Seven years at the University of Technology and Applied Sciences in Oman. Four more at Gulf University for Science and Technology in Kuwait. By the time he arrived at Zayed University in 2020, Evangelista had accumulated something rare — the credibility of a practitioner and the rigour of an academic. He is now the only Filipino professor, and among very few Southeast Asian educators, at one of just three government-owned higher education institutions in the UAE.

He completed his Ph.D. in Information Technology in 2019 — while working full-time. Somewhere between countries, job transitions, and missed milestones at home, he found the time.

What staying grounded actually looks like

The professional accolades are considerable. Evangelista holds Fellow of the Higher Education Academy (FHEA) status and has secured major research grants, including a AED 300,000 project focused on mental wellness. He designs ethical AI policies and knowledge-sharing systems, and his work on “Policy-as-Code” frameworks sits at the intersection of artificial intelligence and public good.

But ask him what he finds most satisfying, and he doesn’t reach for any of that.

“There is an immense sense of fulfillment in receiving warm greetings and smiles from my former Emirati students who have now graduated and moved on to lead their own departments in the government or manage their own businesses,” he says. “It is incredibly satisfying when they visit me personally to express their gratitude, sharing how the skills they mastered in my class helped shape their successful futures.”
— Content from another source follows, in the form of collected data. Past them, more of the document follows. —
(** ** Slices of a concatenation *)

Lemma slice_skip {A} (l k : list A) i j :
  (len l <= i)%Z -> slice (l ++ k) i j = slice k (i - len l) (j - len l).
Proof.
  unfold slice, len. intros H. rewrite drop_app, (drop_ge l), app_nil_l by lia.
  f_equal; [lia|]. f_equal; lia.
Qed.

Lemma slice_cons_skip {A} (a : A) (k : list A) i j :
  (1 <= i)%Z -> slice (a :: k) i j = slice k (i - 1) (j - 1).
Proof. intros. by apply (slice_skip [a] k i j). Qed.

Lemma slice_take {A} (l k : list A) i j :
  i = 0%Z -> j = len l -> slice (l ++ k) i j = l.
Proof. intros -> ->. rewrite slice_0. unfold len. by rewrite Nat2Z.id, take_app_length. Qed.

Lemma slice_prefix {A} (l k : list A) i j :
  (j <= len l)%Z -> (0 <= i)%Z -> slice (l ++ k) i j = slice l i j.
Proof.
  unfold slice, len. intros ? ?.
  destruct (decide (j <= i)%Z) as [|Hij].
  { replace (Z.to_nat (j - i)) with 0 by lia. by rewrite !take_0. }
  rewrite drop_app_le by lia. by rewrite take_app_le by (rewrite length_drop; lia).
Qed.

Lemma slice_drop {A} (l : list A) k i j :
  (0 <= k)%Z -> (0 <= i)%Z ->
  slice (drop (Z.to_nat k) l) i j = slice l (k + i) (k + j).
Proof.
  unfold slice. intros. rewrite drop_drop.
  replace (Z.to_nat k + Z.to_nat i) with (Z.to_nat (k + i)) by lia.
  f_equal; lia.
Qed.

Lemma len_drop {A} (l : list A) k : (0 <= k <= len l)%Z -> len (drop (Z.to_nat k) l) = (len l - k)%Z.
Proof. unfold len. intros. rewrite length_drop. lia. Qed.

(** Computes a slice of an explicit concatenation whose lengths are known. *)
Ltac slice_app :=
  repeat first
    [ rewrite slice_take by len_lia
    | rewrite slice_skip by len_lia
    | rewrite slice_cons_skip by len_lia ].

(** [bytes.IndexByte(l, c)]: [None] for Go's [-1]. *)
Fixpoint index_byte (l : bytes) (c : byte) : option Z :=
  match l with
  | [] => None
  | b :: l' => if decide (b = c) then Some 0%Z else (fun n => (n + 1)%Z) <$> index_byte l' c
  end.

Lemma index_byte_Some l c n :
  index_byte l c = Some n <->
  exists l1 l2, l = l1 ++ c :: l2 /\ len l1 = n /\ c ∉ l1.
Proof.
  revert n. induction l as [|b l IH]; intros n; cbn [index_byte].
  - split; [done|]. by intros (l1 & l2 & H & _); destruct l1.
  - destruct (decide (b = c)) as [->|Hne].
    + split.
      * intros [= <-]. exists [], l. split_and!; [done..|set_solver].
      * intros ([|b l1] & l2 & [= ] & Hn & Hc); [by subst|set_solver].
    + rewrite fmap_Some. setoid_rewrite IH. split.
      * intros (m & (l1 & l2 & -> & <- & ?) & ->). exists (b :: l1), l2.
        split_and!; [done| autorewrite with golen; lia | set_solver].
      * intros ([|b' l1] & l2 & [= -> ->] & Hn & Hc); [done|].
        exists (len l1). split; [|autorewrite with golen in Hn; lia].
        exists l1, l2. split_and!; [done..|set_solver].
Qed.

(** Go strings are byte sequences; conversions to and from [[]byte]. *)
Definition bytes_of (s : string) : bytes := list_byte_of_string s.
Definition string_of (b : bytes) : string := string_of_list_byte b.

Lemma string_of_bytes_of s : string_of (bytes_of s) = s.
Proof. apply string_of_list_byte_of_string. Qed.
Lemma bytes_of_string_of b : bytes_of (string_of b) = b.
Proof. apply list_byte_of_string_of_list_byte. Qed.
#[export] Hint Rewrite string_of_bytes_of bytes_of_string_of : golen.
#[global] Arguments bytes_of : simpl never.
#[global] Arguments string_of : simpl never.
#[global] Arguments index_byte : simpl never.

(** [strconv.Itoa], [fmt.Sprint] of an integer. *)
Definition Itoa (z : Z) : string := pretty z.

Lemma Itoa_inj a b : Itoa a = Itoa b -> a = b.
Proof. apply (inj pretty). Qed.

Lemma nth_skip {A} (l k : list A) i d :
  (len l <= i)%Z -> nth (Z.to_nat i) (l ++ k) d = nth (Z.to_nat (i - len l)) k d.
Proof. unfold len. intros. rewrite app_nth2 by lia. f_equal. lia. Qed.
Lemma nth_cons_skip {A} (a : A) (k : list A) i d :
  (1 <= i)%Z -> nth (Z.to_nat i) (a :: k) d = nth (Z.to_nat (i - 1)) k d.
Proof. intros. by apply (nth_skip [a] k). Qed.
Lemma nth_0 {A} (a : A) k i d : i = 0%Z -> nth (Z.to_nat i) (a :: k) d = a.
Proof. by intros ->. Qed.

Lemma slice_one {A} (l : list A) i j d :
  (0 <= i < len l)%Z -> j = (i + 1)%Z -> slice l i j = [nth (Z.to_nat i) l d].
Proof.
  unfold slice, len. intros ? ->. replace (Z.to_nat (i + 1 - i)) with 1 by lia.
  destruct (drop (Z.to_nat i) l) as [|a k] eqn:E.
  - apply (f_equal length) in E. rewrite length_drop in E. simpl in E. lia.
  - simpl. rewrite take_0. f_equal.
    rewrite <- (take_drop (Z.to_nat i) l), E.
    rewrite app_nth2; rewrite length_take_le by lia; [|lia]. by rewrite Nat.sub_diag.
Qed.

(** Linear arithmetic with division and remainder by constants. *)
Ltac div_lia := Z.to_euclidean_division_equations; lia.

(** Resolves the bounds checks of a parser whose outcome arithmetic decides. *)
Ltac check_false :=
  match goal with
  | |- context [if (?a >? ?b)%Z then _ else _] =>
      replace (a >? b)%Z with false by (symmetry; rewrite Z.gtb_ltb; apply Z.ltb_ge; len_lia)
  | |- context [if (?a >=? ?b)%Z then _ else _] =>
      replace (a >=? b)%Z with false by (symmetry; rewrite Z.geb_leb; apply Z.leb_gt; len_lia)
  | |- context [if (?a <? ?b)%Z then _ else _] =>
      replace (a <? b)%Z with false by (symmetry; apply Z.ltb_ge; len_lia)
  end.
Ltac parse_app :=
  repeat first
    [ progress slice_app
    | progress rewrite <- ?app_comm_cons, <- ?app_assoc
    | rewrite nth_0 by len_lia
    | rewrite nth_skip by len_lia
    | rewrite nth_cons_skip by len_lia
    | check_false ].
Lemma IsMulticast4_range v : 0 <= v < 2 ^ 32 -> IsMulticast4 v = true <-> 0xe0000000 <= v < 0xf0000000.
Proof.
  intros Hv. unfold IsMulticast4. rewrite octet0, Z.eqb_eq by done.
  assert (Hq : 0 <= v / 2 ^ 24 < 256) by (Z.to_euclidean_division_equations; lia).
  assert (Hall : forallb (fun q => Bool.eqb (Z.land q 0xf0 =? 0xe0) ((224 <=? q) && (q <? 240)))
    (seqZ 0 256) = true) by (vm_compute; reflexivity).
  pose proof (proj1 (forallb_forall _ _) Hall (v / 2 ^ 24)) as H.
  rewrite <- list_elem_of_In, elem_of_seqZ in H. specialize (H ltac:(lia)).
  apply eqb_prop in H. rewrite <- Z.eqb_eq, H, andb_true_iff. bool_to_prop.
  rewrite Z.leb_le, Z.ltb_lt. split; intros; Z.to_euclidean_division_equations; lia.
Qed.

Lemma checkUnicast_exact name v : 0 <= v < 2 ^ 32 -> checkUnicast name v = None <-> unicast v.
Proof.
  intros Hv. unfold checkUnicast, unicast, IsUnspecified4, IsLoopback4, IsLinkLocal4.
  pose proof (IsMulticast4_range v Hv) as Hm. rewrite octet0 by done.
  assert (H1 : octet v 1 = v / 2 ^ 16 mod 256) by done. rewrite H1. clear H1.
  rewrite Z.geb_leb.
  destruct (Z.eqb_spec v 0); cbn [orb];
  [split; [done|lia]|].
  destruct (Z.eqb_spec (v / 2 ^ 24) 0);
  [split; [done|Z.to_euclidean_division_equations; lia]|].
  destruct (Z.eqb_spec (v / 2 ^ 24) 127);
  [split; [done|Z.to_euclidean_division_equations; lia]|].
  destruct (Z.eqb_spec (v / 2 ^ 24) 169) as [E|E]; cbn [andb].
  - destruct (Z.eqb_spec (v / 2 ^ 16 mod 256) 254).
    + split; [done|Z.to_euclidean_division_equations; lia].
    + destruct (IsMulticast4 v); [split; [done|lia]|].
      destruct (Z.leb_spec 240 (v / 2 ^ 24)); [split; [done|lia]|].
      split; [intros _|done]. Z.to_euclidean_division_equations. lia.
  - destruct (IsMulticast4 v); [split; [done|lia]|].
    destruct (Z.leb_spec 240 (v / 2 ^ 24)); split; try done; intros;
      Z.to_euclidean_division_equations; lia.
Qed.
(* ===== verification/Proxy.v ===== *)
(** * Upstream connections (src/relay/proxy.go, relay.go)

    [Proxy] models which addresses the relay dials and which nameserver it
    asks.  The resolver and the network are parameters. *)
From Stdlib Require Import Btauto.
From S2P Require Import Prelude Text Netip BuildLink.

#[local] Open Scope Z_scope.

Module Proxy.
Import Netip.

(** The configuration that matters here: [SSRF], and [BuildLink] when valid. *)
Record Config := mkConfig { SSRF : bool; BuildLink : option Prefix }.

Definition isBlockedIP (ip : bytes) : bool :=
  if ip_IsLoopback ip then true
  else if ip_IsUnspecified ip then true
  else if ip_IsPrivate ip then true
  else if ip_IsLinkLocalUnicast ip || ip_IsLinkLocalMulticast ip then true
  else if ip_Equal ip (IPv4 Byte.xa9 Byte.xfe Byte.xa9 Byte.xfe) then true
  else if ip_Equal ip (IPv4 Byte.x64 Byte.x64 Byte.x64 Byte.xc8) then true
  else false.

Definition blockedDial (cfg : Config) (ip : bytes) : bool :=
  match AddrFromSlice ip, BuildLink cfg with
  | Some a, Some link => if Contains link (Unmap a) then true else SSRF cfg && isBlockedIP ip
  | _, _ => SSRF cfg && isBlockedIP ip
  end.

(** [IP.String] of a four- or sixteen-byte address. *)
Definition ip_String (ip : bytes) : string :=
  match AddrFromSlice ip with
  | Some a => Addr_String (Unmap a)
  | None => ""
  end.

(** [net.SplitHostPort] *)
Definition no_byte (c : ascii) (s : string) : bool := str_forallb (fun d => negb (bool_decide (d = c))) s.

Definition SplitHostPort (s : string) : result (string * string) :=
  let err := Err (Errorf "address %s" [s]) in
  match rev (Split s ":") with
  | port :: (_ :: _ as before) =>
      let host := Join (rev before) ":" in
      match host with
      | String "[" rest =>
          match Split rest "]" with
          | [h; ""] => if no_byte "[" h && no_byte "[" port && no_byte "]" port then Ok (h, port) else err
          | _ => err
          end
      | _ =>
          if no_byte ":" host && no_byte "[" s && no_byte "]" s then Ok (host, port) else err
      end
  | _ => err
  end.

Section Dial.
Context {Conn : Type}.
Context (lookup : string -> result (list bytes)) (dial : bytes -> string -> result Conn).

(** Addresses in turn until one connects; also lists what was dialed. *)
Fixpoint dial_all (host port : string) (ips : list bytes) : list bytes * result Conn :=
  match ips with
  | [] => ([], Err (Errorf "all addresses for %s failed" [host]))
  | ip :: ips' =>
      match dial ip port with
      | Ok conn => ([ip], Ok conn)
      | Err _ => let '(tried, r) := dial_all host port ips' in (ip :: tried, r)
      end
  end.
It is, in many ways, the same instinct that drove him abroad in the first place — the desire to equip people with tools they’ll carry long after the lesson ends.

Making money work for the people who earned it

Outside the lecture hall, Evangelista has built a second vocation around financial literacy for OFWs. He trades on the stock market and is an active presence on financial Facebook groups, where he spends his free time helping fellow overseas Filipinos understand how to invest in stocks, bonds, mutual funds, and variable unit-linked products. A free, open-access version of his previous investing ebook is currently in progress, aimed at guiding OFWs through opening accounts with registered institutions like COL Financial.

“Make your money work for you by saving and growing your hard-earned income through legal and registered financial instruments,” he advises. “Avoid vices and unnecessary lifestyles that drain your resources.”

It is advice shaped by discipline — and, one suspects, by watching too many kababayans spend seventeen years abroad and return with little to show for it.

His mantra cuts straight to the point: No matter how high you rise, stay grounded; no matter how hard it gets, keep going.

For a man who earned a doctorate between continents, built a research career while raising a family from afar, and still finds time to teach strangers how to invest — it reads less like inspiration and more like autobiography.